Cathal Divilly: No, very, very well deserved. What a great demonstration of listening, and what a great developmental opportunity for people who were part of the Shadow Board. Any example Jarlath of where you posed the topic to the Shadow Board, and you changed tack or went with something different?

Jarlath Dooley: So we work in quarters, so Q2 last year was… you know, we all went in March on remote working and Quarter Two was the most uncertain quarter, you know, to share with a group of mainly junior staff, the thinkings around, pay freezes, and not paying profit share, cutting costs, you know, took a lot of trust on behalf of the senior team because that could have resulted in a massive rumour machine in the organisation, you know ‘oh god, they're going to cut everything’.

And then their feedback about, you know, how we how we handled things like, you know, because at the time, for example, nobody was booking holidays, so how we could encourage people to still book their holiday. So we didn't end up with 50,000 days holidays at the end of the year. They reassured us that not paying the profit share was the right thing to do. But to hold that fund, and if things improve later in the year to pay it and that's what happened. So we paid it actually in November. So it was a good time for people to get it coming up to Christmas. But you know, it was it was their feedback on those very sensitive issues at a time that shaped our thinking.

 

Cathal Divilly: Super demonstration of trust and, and putting a meaty topic to the Shadow Board is so good to see. Jarlath we're almost coming to our time together: you might indulge me for a few minutes, just we like to have a bit of fun at Great Place to Work as you know. And this is the ‘getting to know Jarlath a little bit better’ round so I might just throw some questions at you Jarlath, whatever comes to your head you might my shout back at me. So first is… for Jarlath Dooley: Netflix or TV?

Jarlath Dooley: Oh, Netflix. I haven’t watched TV and in… two years, I think. Most of the documentaries on Netflix are brilliantly done. I don't do the box sets of series.

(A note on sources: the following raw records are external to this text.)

(* ===== verification/PluginFormat.v ===== *)
(** * Printing an event (kernel/ebpf/plugin/linx_event_rich/linx_event_get.c)

    The plugin prints the fields of an event into buffers of a fixed size with
    the macro [LINX_SNPRINTF].  A buffer is a list of bytes; a function is
    given the offset and the size of the part it may write.  The macro counts
    the bytes already written twice: they are subtracted from the size it is
    given and added to what it compares with it, so a line of several pieces
    is refused from about half of the buffer on.

    Messages to the log are left out: the log is open while these functions
    run.  The names of users and groups and the printed local time come from
    the machine and are parameters. *)
From S2P Require Import Prelude CString Memory EventType Bpf SyscallTable CollectorPath CollectorRing.

#[local] Open Scope Z_scope.

(** ** Buffers *)
Definition len (s : string) : Z := Z.of_nat (strlen s).

(** [bs] over the bytes from [off] on. *)
Definition overwrite (buf : list Z) (off : nat) (bs : list Z) : list Z :=
  take off buf ++ bs ++ drop (off + length bs) buf.

Definition write_buf (buf : list Z) (off : Z) (bs : list Z) : outcome (list Z) :=
  if (0 <=? off) && (off + Z.of_nat (length bs) <=? Z.of_nat (length buf))
  then mret (overwrite buf (Z.to_nat off) bs) else Ub HeapOverflow.

(** [snprintf(buf + off, size, ...)] of a text. *)
Definition snprintf (buf : list Z) (off size : Z) (s : string) : outcome (list Z) :=
  if size =? 0 then mret buf else write_buf buf off (cstr_bytes (stake (Z.to_nat (size - 1)) s)).
Lemma expected_seq r regs :
  r ∈ syscall_rows → expected_params r regs = param_at r regs <$> seq 0 (Z.to_nat (enter_num r)).
Proof.
  intros Hr. pose proof (row_bounds r Hr) as (_ & Hn & Hl). unfold expected_params.
  etransitivity; [exact (imap_seq LINX_TYPE_NONE (λ i ty, stored ty (get_pt_regs_argumnet regs (Z.of_nat i))) (row_types r) 0)|].
  unfold row_types at 2. rewrite length_take, Hl, Nat.min_l by done.
  apply list_fmap_ext. intros j x Hj. apply lookup_seq in Hj as [-> Hj]. unfold param_at, row_types. cbn [Nat.add].
  rewrite Nat.sub_0_r. by rewrite lookup_take_lt by done.
Qed.

Lemma stored_max ty a : param_max (stored ty a) ≤ 4096.
Proof. by destruct ty. Qed.

Lemma params_max_expected r regs n i : params_max (param_at r regs <$> seq i n) ≤ 4096 * Z.of_nat n.
Proof.
  revert i. induction n as [|n IH]; intros i; [done|]. cbn [seq fmap list_fmap].
  change (params_max (?p :: ?ps)) with (param_max p + params_max ps).
  specialize (IH (S i)). pose proof (stored_max (default LINX_TYPE_NONE (enter_type r !! i)) (get_pt_regs_argumnet regs (Z.of_nat i))).
  unfold param_at at 1. lia.
Qed.

(** The arguments that are described are read back from their bytes. *)
Lemma describe_reads mem m k r regs i n l data :
  kernel_ok k → describe_from m k r regs i n = Some l →
  bytes_at mem data (concat (param_bytes k <$> (param_at r regs <$> seq i n))) →
  length l = n ∧ ∃ data', reads mem m r i data l data'.
Proof.
  intros Hk. revert i l data. induction n as [|n IH]; intros i l data Hd Hb; unfold describe_from in Hd; cbn in Hd.
  - injection Hd as <-. split; [done|]. exists data. constructor.
  - destruct ((param_name r !! i) ≫= id) as [name|] eqn:En; [|done]. cbn in Hd.
    destruct (enter_type r !! i) as [ty|] eqn:Et; [|done]. cbn in Hd.
    destruct (arg_text m k ty _) as [t|] eqn:Ea; [|done]. cbn in Hd.
    destruct (mapM _ (seq (S i) n)) as [l'|] eqn:El; [|done]. cbn in Hd. injection Hd as <-.
    cbn [seq fmap list_fmap concat] in Hb. apply bytes_at_app in Hb as [Hb1 Hb2].
    destruct (IH (S i) l' _ El Hb2) as [Hl [data' Hr]].
    split; [cbn; by rewrite Hl|]. exists data'. unfold param_at in Hb1, Hr. rewrite Et in Hb1, Hr. cbn [default from_option id] in Hb1, Hr.
    econstructor; [|exact Et|by eapply stored_reads|exact Hr].
    destruct (param_name r !! i) as [[?|]|]; cbn in En; congruence.
Qed.

Lemma received_memory_lookup rb a :
  LINX_EVENT_HEADER_SIZE ≤ a < LINX_EVENT_MAX_SIZE → received_memory rb !! a = Some (received_byte rb a).
Proof.
  intros Ha. unfold received_memory. apply elem_of_list_to_map_1.
  - rewrite <- list_fmap_compose. apply NoDup_fmap_2; [|apply NoDup_seq]. intros x y H. cbn in H. lia.
  - apply list_elem_of_fmap. exists (Z.to_nat (a - LINX_EVENT_HEADER_SIZE)). split.
    + rewrite Z2Nat.id by lia. f_equal; [lia|f_equal; lia].
    + apply elem_of_seq. lia.
Qed.
#[global] Opaque received_memory.

Lemma collected_bytes rb a bs :
  LINX_EVENT_HEADER_SIZE ≤ a → a + Z.of_nat (length bs) ≤ rb_payload_pos rb → rb_payload_pos rb ≤ LINX_EVENT_MAX_SIZE →
  bytes_at (rb_data rb) a bs → bytes_at (received_memory rb) a bs.
Proof.
  intros Ha Hp Hm. revert a Ha Hp. induction bs as [|b bs IH]; intros a Ha Hp; cbn [bytes_at length] in *; [done|].
  intros [Hb Hl]. split; [|apply IH; [lia..|done]].
  rewrite received_memory_lookup by lia. unfold received_byte. rewrite (proj2 (Z.ltb_lt a _)) by lia. by rewrite Hb.
Qed.

Lemma collector_names : NoDup collector_programs.*1.
Proof. apply (bool_decide_eq_true_1 (NoDup _)). vm_compute. reflexivity. Qed.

And so the documentaries are it for me.

 

I think I'm on watching Narcos for the fifth time again.

Jarlath Dooley: All right! Actually there’s one of the moment on entry to colleges in the US, brilliant documentary, true story: it's hard to believe it when you watch it, but there's a lot in there about ego that people can learn just how dangerous it is, so I'd encourage that one.

 

Cathal Divilly: Very good, we must check that out. Resources that you would use Jarlath, in terms of if you're looking for some stimulus around culture or people. Any particular resources you like to use?

Jarlath Dooley: Anything I can read but but there is one particular part podcast / show, which is Impact Theory with Tom Bilyeu. And he has some amazing amazing guests on it that can teach us all a lot about culture, success, getting through hard times, motivation. It's a brilliant show, I find it super informative.

 

Cathal Divilly: Great suggestion Jarlath. Thank you for that, and you spoke at the very start Jarlath about a career history starting off I think in banks, and then moving to sort of a high-growth start-up type businesses. Any advice that you would have for a Jarlath Dooley starting out on his career?

Jarlath Dooley: Never turn down an opportunity for extra experience would be my first advice, and linked to that is don't get caught in trying to master your comfort zone. And a lot of people do try and master the current job. Doing that is important, but I would say always have one foot outside the comfort zone. That's where the growth comes.

 

Cathal Divilly: Great advice, Jarlath. Jarlath, we really appreciate your partnership over the years and into the future from Great Place to Work’s point of view. And thank you very much for joining us today.

Jarlath Dooley: Thank you Cathal and the team. It's been, as you said, a partnership over the 13 years and it’s certainly made a difference to our business and to my job as well. So thank you, guys.